즉, 이것은 내부망의 누군가가 폐쇄망으로 연결한 취약점이 있었다는 얘기입니다. 보통은 서버 관리자가 편의성을 위해 내부망에서 폐쇄망으로 네트워크를 연결하여 일시적으로 작업을 하는 경우에 해당됩니다. 해커는 이런 내부관리자에 의한 취약점을 찾아내어 해킹을 하였다는 이야기 일 것입니다. 하지만, 이부분도 쉽게 이해되지 않는 것은 SKT 같은 경우는 매년 화이트해커에 의해 자체 모의해킹등을 수행하여 취약점을 찾아내는 작업을 하고 있을텐데 폐쇄망이 뚫렸다는 것은 이런 활동이 미흡하지 않았나 생각됩니다.

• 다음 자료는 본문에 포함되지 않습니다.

(* ===== verification/Mount.v ===== *)
(** * The MOUNT service, version 3

    [src/mnt] and [include/mnt]: the filters of the MOUNT protocol, the six
    procedures, their table and the callback of the MOUNT transports; what a client
    gets for a MNT, a DUMP and an EXPORT call. *)
From S2P Require Import Prelude XdrStream XdrIoq XdrPrim XdrSpec Nfs3Types Nfs3Msgs Nfs3ArgSpecs Nfs3ResSpecs.
From S2P Require Import Posix NfsUtils Fsal Nfs3Attr Nfs3Dir Nfs3Io Nfs3Readdir Dispatch.
From S2P Require Import DemoFs Properties IoqPos RpcMsg SvcAuth SvcVc Svc SvcProperties.

Open Scope Z_scope.
Open Scope dnfs_scope.

Definition MNT_PROGRAM : Z := 100005.
Definition MOUNT_V3 : Z := 3.
Definition MOUNTPROC3_EXPORT : Z := 5.
Definition XDR_ARRAY_MAXLEN : Z := 1024.
Definition MNTPATHLEN : Z := 1024.
Definition MNTNAMLEN : Z := 255.
Definition MNT3_OK : Z := 0.

(** A [char *]: NULL, or a string with its NUL. *)
Abbreviation mnt3_name := (option (list byte)) (only parsing).
Abbreviation mnt3_dirpath := (option (list byte)) (only parsing).

Record mountres3_ok := mk_mountres3_ok {
  mr_fhandle : bytes_t;
  mr_auth_flavors : array_t Z }.
#[global] Instance eta_mountres3_ok : RecEta mountres3_ok := fun r => mk_mountres3_ok (mr_fhandle r) (mr_auth_flavors r).

Record mountres3 := mk_mountres3 { fhs_status : Z; mountinfo : mountres3_ok }.
#[global] Instance eta_mountres3 : RecEta mountres3 := fun r => mk_mountres3 (fhs_status r) (mountinfo r).

(** The nodes of the lists; [next] is the rest of the list. *)
Record mountbody := mk_mountbody { ml_hostname : mnt3_name; ml_directory : mnt3_dirpath }.
#[global] Instance eta_mountbody : RecEta mountbody := fun r => mk_mountbody (ml_hostname r) (ml_directory r).

Record groupnode := mk_groupnode { gr_name : mnt3_name }.
#[global] Instance eta_groupnode : RecEta groupnode := fun r => mk_groupnode (gr_name r).

Record exportnode := mk_exportnode { ex_dir : mnt3_dirpath; ex_groups : list groupnode }.
#[global] Instance eta_exportnode : RecEta exportnode := fun r => mk_exportnode (ex_dir r) (ex_groups r).

(** ** Filters *)

Section Filters.
  Context {P : Type} `{xdr_ops P}.

Definition xdr_mountstat3 : xdrproc P Z := xdr_enum.
Definition xdr_fhandle3 : xdrproc P bytes_t := xdr_bytes NFS3_FHSIZE.
Definition xdr_dirpath : xdrproc P mnt3_dirpath := xdr_string MNTPATHLEN.
Definition xdr_name : xdrproc P mnt3_name := xdr_string MNTNAMLEN.

Definition xdr_mountres3_ok : xdrproc P mountres3_ok :=
  xdr_fhandle3 on mr_fhandle ;;; xdr_array 0 XDR_ARRAY_MAXLEN 4 xdr_int on mr_auth_flavors.

Definition xdr_mountres3 : xdrproc P mountres3 :=
  xdr_mountstat3 on fhs_status ;;;
  xswitch (fun r => if decide (fhs_status r = MNT3_OK) then xdr_mountres3_ok on mountinfo else xtrue).

(** The loop of [xdr_mountlist], [xdr_groups] and [xdr_exports] over the list from
    [*objp] on, at most [fuel] times.  The nodes that decoding finds are reused, and
    kept behind the last one decoded.  When it frees, the code goes on with the link
    in the node it has freed; the loop ends there. *)
Fixpoint xdr_linked {A} (fuel : nat) (zero : A) (xdr_node : xdrproc P A) (xs : XDR P) (objp : list A)
  : bool * XDR P * list A :=
  match fuel with
  | O => (false, xs, objp)
  | S fuel =>
      let more_elements := match objp with [] => 0 | _ => 1 end in
      let '(b, xs, more_elements) := xdr_bool xs more_elements in
      if negb b then (false, xs, objp)
      else if decide (more_elements = 0) then (true, xs, objp)
      else
        match xdr_reference zero xdr_node xs (head objp) with
        | (b, xs, Some node) =>
            if negb b then (false, xs, node :: tail objp)
            else let '(b, xs, rest) := xdr_linked fuel zero xdr_node xs (tail objp) in (b, xs, node :: rest)
        | (_, xs, None) => (false, xs, tail objp)
        end
  end.
(** A node that has only the child [t]. *)
Lemma remove_single_run fuel s s1 k b h c ct l x r t :
  (length k + 1 < fuel)%nat -> rb_context b (over c h) k -> (c = true -> b = true) -> rb ct h t -> (c = true -> ct = false) ->
  elems t = elems l ++ elems r -> NoDup (elems (plug k (T c l x r))) ->
  rb_head s1 = rb_head s -> rb_mem s1 !! x = Some (mk_node (root l) (root r) (above k) c 0) ->
  context_at (rb_mem s1) k (Some x) (rb_root (rb_head s1)) -> tree_at (rb_mem s1) (Some x) t ->
  (forall z, z <> x -> rb_mem s1 !! z = rb_mem s !! z) ->
  exists s', (set_parent_opt (root t) (above k) ;; update_parent_ptr x (root t) ;; n <- load x ;;
              (if negb (nd_red n) then remove_recolour fuel (nd_parent n) (root t) else ret tt) ;; removed) s1 = Some (tt, s') /\
    taken_out s k c l x r s'.
Proof.
  intros Hf Hk Hb Ht Hct Het Hnd Hh1 Mx1 Hk1 Ht1 Hm1.
  assert (elems (plug k t) = before k ++ elems l ++ elems r ++ after k) as HL by (by rewrite plug_elems, Het, <- app_assoc).
  assert (NoDup (x :: elems t ++ context_elems k)) as Hnd'.
  { rewrite plug_perm in Hnd. eapply NoDup_Permutation_proper; [|exact Hnd]. cbn [elems]. rewrite Het. solve_Permutation. }
  assert (forall z, z ∉ elems (plug k (T c l x r)) -> z <> x /\ z ∉ elems t ++ context_elems k) as Hout.
  { intros z. rewrite plug_perm, Het. cbn [elems]. rewrite !elem_of_app, elem_of_cons. tauto. }
  destruct (unlink_spec s1 k x _ t Mx1 eq_refl Hk1 Ht1 Hnd') as (s2 & Hs2 & Hr2 & Mx2 & Hsz2 & Hgen2 & Hm2).
  destruct (rebalance_run fuel s2 k b h c ct t Hf Hk Hb Ht Hct Hr2) as (s3 & t' & Hs3 & Hsh3 & Hrb3 & Hsz3 & Hgen3 & Hm3).
  unfold bind in Hs2 |- *. destruct (set_parent_opt _ _ s1) as [[[] s1']|]; [|done]. rewrite Hs2.
  rewrite (load_eq s2 x _ Mx2). cbn [nd_red nd_parent]. rewrite Hs3. unfold removed, modify.
  eexists. split; [reflexivity|]. split; [|split_and!]; cbn [rb_mem rb_head rb_size].
  - exists t'. split; [|done]. rewrite <- HL. eapply shape_head; [..|exact Hsh3]; done.
  - change (rb_mem s3 !! x = Some (mk_node (root l) (root r) (above k) c 0)). rewrite Hm3, Mx2; [done|].
    rewrite plug_perm. by apply list.NoDup_cons in Hnd' as [? _].
  - simpl. by rewrite Hsz3, Hsz2, Hh1.
  - intros z [Hz Hz']%Hout. simpl. rewrite Hm3 by (by rewrite plug_perm). rewrite Hm2 by done. by apply Hm1.
Qed.

(** A node with two children. *)
Lemma remove_double_run fuel s s1 k c l x r :
  (height (plug k (T c l x r)) + 1 < fuel)%nat -> red_black (plug k (T c l x r)) -> l <> E -> r <> E ->
  NoDup (elems (plug k (T c l x r))) ->
  rb_head s1 = rb_head s -> rb_mem s1 !! x = Some (mk_node (root l) (root r) (above k) c 0) ->
  context_at (rb_mem s1) k (Some x) (rb_root (rb_head s1)) -> tree_at (rb_mem s1) (Some x) l -> tree_at (rb_mem s1) (Some x) r ->
  (forall z, z <> x -> rb_mem s1 !! z = rb_mem s !! z) ->
  exists s', (remove_inner fuel x ;; removed) s1 = Some (tt, s') /\ taken_out s k c l x r s'.
Proof.
  intros Hf Hrb Hl Hr Hnd Hh1 Mx1 Hk1 Htl1 Htr1 Hm1.
  pose proof (plug_height k (T c l x r)) as Hh. cbn [height] in Hh.
  destruct r as [|cr rl z rr]; [done|]. clear Hr.
  destruct (leftmost_focus s1 fuel (Some x) cr rl z rr) as (kr & cy & y & ry & Hleft & Hr & Hkr); [cbn [height] in *; lia|done|].
  set (r := T cr rl z rr) in *. set (K := kr ++ FR c l y :: k).
  assert (plug (kr ++ FR c l x :: k) (T cy E y ry) = plug k (T c l x r)) as Hplug.
  { rewrite Hr. unfold plug. by rewrite foldl_app. }
  assert (elems (plug K ry) = before k ++ elems l ++ elems r ++ after k) as HL.
  { unfold K, plug. rewrite foldl_app. change (elems (plug k (T c l y (plug kr ry))) = before k ++ elems l ++ elems r ++ after k).
    rewrite plug_elems, Hr. cbn [elems]. rewrite !plug_elems, (left_frames_before kr Hkr). cbn [elems app]. by rewrite <- app_assoc. }
  assert (elems (plug k (T c l x r)) ≡ₚ x :: y :: elems l ++ elems ry ++ context_elems kr ++ context_elems k) as Hperm.
  { rewrite plug_perm, Hr. cbn [elems]. rewrite plug_perm. cbn [elems app]. solve_Permutation. }
  assert (elems (plug K ry) ≡ₚ y :: elems l ++ elems ry ++ context_elems kr ++ context_elems k) as HpermK.
  { unfold K. rewrite plug_perm. unfold context_elems. rewrite flat_map_app. cbn [flat_map frame_elems]. solve_Permutation. }
  rewrite Hperm in Hnd. pose proof Hnd as [Hx _]%list.NoDup_cons.
  destruct (remove_inner_run fuel s1 k x 0 c l r kr cy y ry Mx1 Hl Hr Hkr Hk1 Htl1 Htr1 Hnd) as (s2 & Hs2 & Hr2 & Mx2 & Hsz2 & Hgen2 & Hm2).
  { by intros ? [= <-]. }
  rewrite <- Hplug in Hrb. apply rb_unplug in Hrb as (b & cy' & h & Hrbk & Hrby & Hb). apply (rb_context_rename _ _ _ _ y) in Hrbk.
  assert (exists h' ct, h = over cy h' /\ cy' = cy /\ rb ct h' ry /\ (cy = true -> ct = false)) as (h' & ct & -> & -> & Hrby' & Hct).
  { inversion Hrby; subst; by eexists _, _. }
  destruct (rebalance_run fuel s2 K b h' cy ct ry) as (s3 & t' & Hs3 & Hsh3 & Hrb3 & Hsz3 & Hgen3 & Hm3); [|done..|].
  { pose proof (plug_height (kr ++ FR c l x :: k) (T cy E y ry)) as Hp. rewrite Hplug in Hp. unfold K. rewrite length_app in *.
    simpl in *. lia. }
  unfold bind. rewrite Hs2. fold K. rewrite Hs3. unfold removed, modify. eexists. split; [reflexivity|]. split; [|split_and!].
  - exists t'. split; [|done]. rewrite <- HL. eapply shape_head; [..|exact Hsh3]; done.
  - change (rb_mem s3 !! x = Some (mk_node (root l) (root r) (above k) c 0)). rewrite Hm3, Mx2; [done|].
    by rewrite HpermK.
  - simpl. by rewrite Hsz3, Hsz2, Hh1.
  - intros v. rewrite Hperm. intros [Hvx Hv]%not_elem_of_cons. simpl. rewrite Hm3 by (by rewrite HpermK).
    rewrite Hm2 by done. by apply Hm1.
Qed.

Lemma remove_run fuel s k c l x r L :
  shape L s k (T c l x r) -> red_black (plug k (T c l x r)) -> (height (plug k (T c l x r)) + 1 < fuel)%nat ->
  exists s', opr_rbtree_remove fuel x s = Some (tt, s') /\ taken_out s k c l x r s'.
Proof.
  intros Hs Hrb Hf. pose proof Hs as [Hr _]. pose proof (rep_nodup _ _ _ Hr) as Hnd.
  destruct (rep_load _ _ _ _ _ _ Hr) as (g & Hg & Hld). unfold opr_rbtree_remove. unfold bind at 1. rewrite Hld.
  cbn [nd_gen nd_left nd_right]. rewrite decide_False by done.
  destruct (clear_spec s k c l x r Hr) as (s1 & Hs1 & Hh1 & Mx1 & Hk1 & Htl1 & Htr1 & Hm1). unfold bind at 1. rewrite Hs1.
  pose proof (plug_height k (T c l x r)) as Hph. pose proof Hrb as (b & c' & h & Hkb & Ht & Hb)%rb_unplug.
  assert (exists h' cl cr, h = over c h' /\ c' = c /\ rb cl h' l /\ rb cr h' r /\ (c = true -> cl = false /\ cr = false))
    as (h' & cl & cr & -> & -> & Hrl & Hrr & Hc) by (inversion Ht; subst; by eexists _, _, _).
  assert (Hk' : (length k + 1 < fuel)%nat) by (simpl in Hph; lia).
  destruct l as [|cl' ll y lr], r as [|cr' rl z rr]; cbn [root] in *.
  - apply (remove_single_run fuel s s1 k b h' c cr E x E E); first [done|by intros [? ?]%Hc].
  - unfold bind at 1. cbn [deref ret]. unfold bind at 1. rewrite (load_eq s1 x _ Mx1).
    apply (remove_single_run fuel s s1 k b h' c cr E x (T cr' rl z rr) (T cr' rl z rr)); first [done|by intros [? ?]%Hc].
  - unfold bind at 1. cbn [deref ret]. unfold bind at 1. rewrite (load_eq s1 x _ Mx1).
    apply (remove_single_run fuel s s1 k b h' c cl (T cl' ll y lr) x E (T cl' ll y lr)); first [done|by intros [? ?]%Hc|by cbn [elems]; rewrite app_nil_r].
  - by apply (remove_double_run fuel s s1 k c (T cl' ll y lr) x (T cr' rl z rr)).
Qed.

(** ** Replacement *)

(** [y] takes over the links, the colour and the generation of [x]; [x] keeps them too. *)
Lemma replace_run s k c l x r y n :
  rep s k (T c l x r) -> y ∉ elems (plug k (T c l x r)) -> rb_mem s !! y = Some n ->
  exists s', opr_rbtree_replace x y s = Some (tt, s') /\ rep s' k (T c l y r) /\ rb_mem s' !! x = rb_mem s !! x /\
    only (elems (plug k (T c l y r))) s s'.
Proof.
  intros (Hk & ((g & Hg & Mx) & Hl & Hr) & Ha) Hy My. rewrite plug_perm in Hy. cbn [elems] in Hy.
  assert (NoDup (x :: y :: elems l ++ elems r ++ context_elems k)) as Hnd.
  { eapply (NoDup_Permutation_proper _ (y :: (elems l ++ x :: elems r) ++ context_elems k)); [solve_Permutation|].
    by constructor. }
  split_nodup. unfold opr_rbtree_replace.
  destruct (update_parent_context s k x _ (Some y) Mx eq_refl) as (s1 & Hs1 & Hk1 & Hsz1 & Hgen1 & Hm1); [done..|].
  unfold bind at 1. rewrite Hs1. unfold bind at 1. rewrite <- (Hm1 x) in Mx |- * by done. rewrite (load_eq s1 x _ Mx). cbn [nd_left].
  destruct (set_parent_opt_tree s1 (Some x) (Some y) l) as (s2 & Hs2 & Hh2 & Hl2 & Hm2); [|done|].
  { eapply tree_at_agree; [|exact Hl]. intros v Hv. apply Hm1. apart_solve. }
  unfold bind at 1. rewrite Hs2. unfold bind at 1. rewrite <- (Hm2 x) in Mx |- * by done. rewrite (load_eq s2 x _ Mx). cbn [nd_right].
  destruct (set_parent_opt_tree s2 (Some x) (Some y) r) as (s3 & Hs3 & Hh3 & Hr3 & Hm3); [|done|].
  { eapply tree_at_agree; [|exact Hr]. intros v Hv. rewrite Hm2 by apart_solve. apply Hm1. apart_solve. }
  unfold bind at 1. rewrite Hs3. unfold bind at 1. rewrite <- (Hm3 x) in Mx |- * by done. rewrite (load_eq s3 x _ Mx).
  assert (rb_mem s3 !! y = Some n) as My3 by (by rewrite Hm3, Hm2, Hm1). rewrite (store_eq s3 y _ _ My3).
  eexists. split; [reflexivity|]. unfold rep, only. cbn [rb_head rb_mem]. split; [split; [|split]|split_and!].
  - rewrite Hh3, Hh2. apply context_at_insert; [done|]. eapply context_at_agree; [|exact Hk1]. intros v Hv.
    rewrite Hm3 by apart_solve. apply Hm2. apart_solve.
  - split; [exists g; split; [done|]; by rewrite lookup_insert_eq|]. split; apply tree_at_insert; [done| |done|done].
    eapply tree_at_agree; [|exact Hl2]. intros v Hv. apply Hm3. apart_solve.
  - unfold apart. cbn [elems]. rewrite <- app_assoc. cbn [app]. apply (NoDup_Permutation_proper _ (y :: elems l ++ elems r ++ context_elems k));
      [solve_Permutation|nodup_solve].
  - by apply lookup_insert_ne.
  - by rewrite Hh3, Hh2.
  - by rewrite Hh3, Hh2.
  - intros v Hv. rewrite plug_perm in Hv. cbn [elems] in Hv. rewrite lookup_insert_ne by apart_solve. rewrite Hm3 by apart_solve.
    rewrite Hm2 by apart_solve. apply Hm1. apart_solve.
Qed.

하여간 유심(USIM) 정보가 해킹되는 방식은 일반적으로 다음과 같은 경로를 통해 이루어집니다. 이번 SKT 해킹 사례는 아직 구체적인 해킹 방식이 모두 공개되진 않았지만,

아래는 일반적인 가능성들입니다.

해커는 먼저 통신사의 내부 시스템을 노립니다. 보통 외부에서 접속할 수 없는 폐쇄망이지만, 사내 직원의 계정을 탈취하거나 피싱 메일을 통해 악성코드를 심어 업무용 PC나 서버에 침투하는 방식이 사용됩니다. 특히 보안이 취약한 API나 로그 관리 시스템, 내부 백오피스를 노려 정보를 빼내기도 합니다.

이후 해커는 네트워크 인증 서버나 유심 관리 서버에 접근하여, 가입자의 'IMSI(국제 가입자 식별번호)'나 'Ki(인증 키)'와 같은 중요한 정보를 수집합니다. 이 두 가지가 유출되면 해커는 복제 유심(SIM Clone)을 제작하여, 피해자의 문자 메시지나 인증 번호를 가로챌 수 있게 됩니다. 이 방식은 2차 인증 수단을 우회하거나 금융 계좌 탈취에도 이용될 수 있습니다.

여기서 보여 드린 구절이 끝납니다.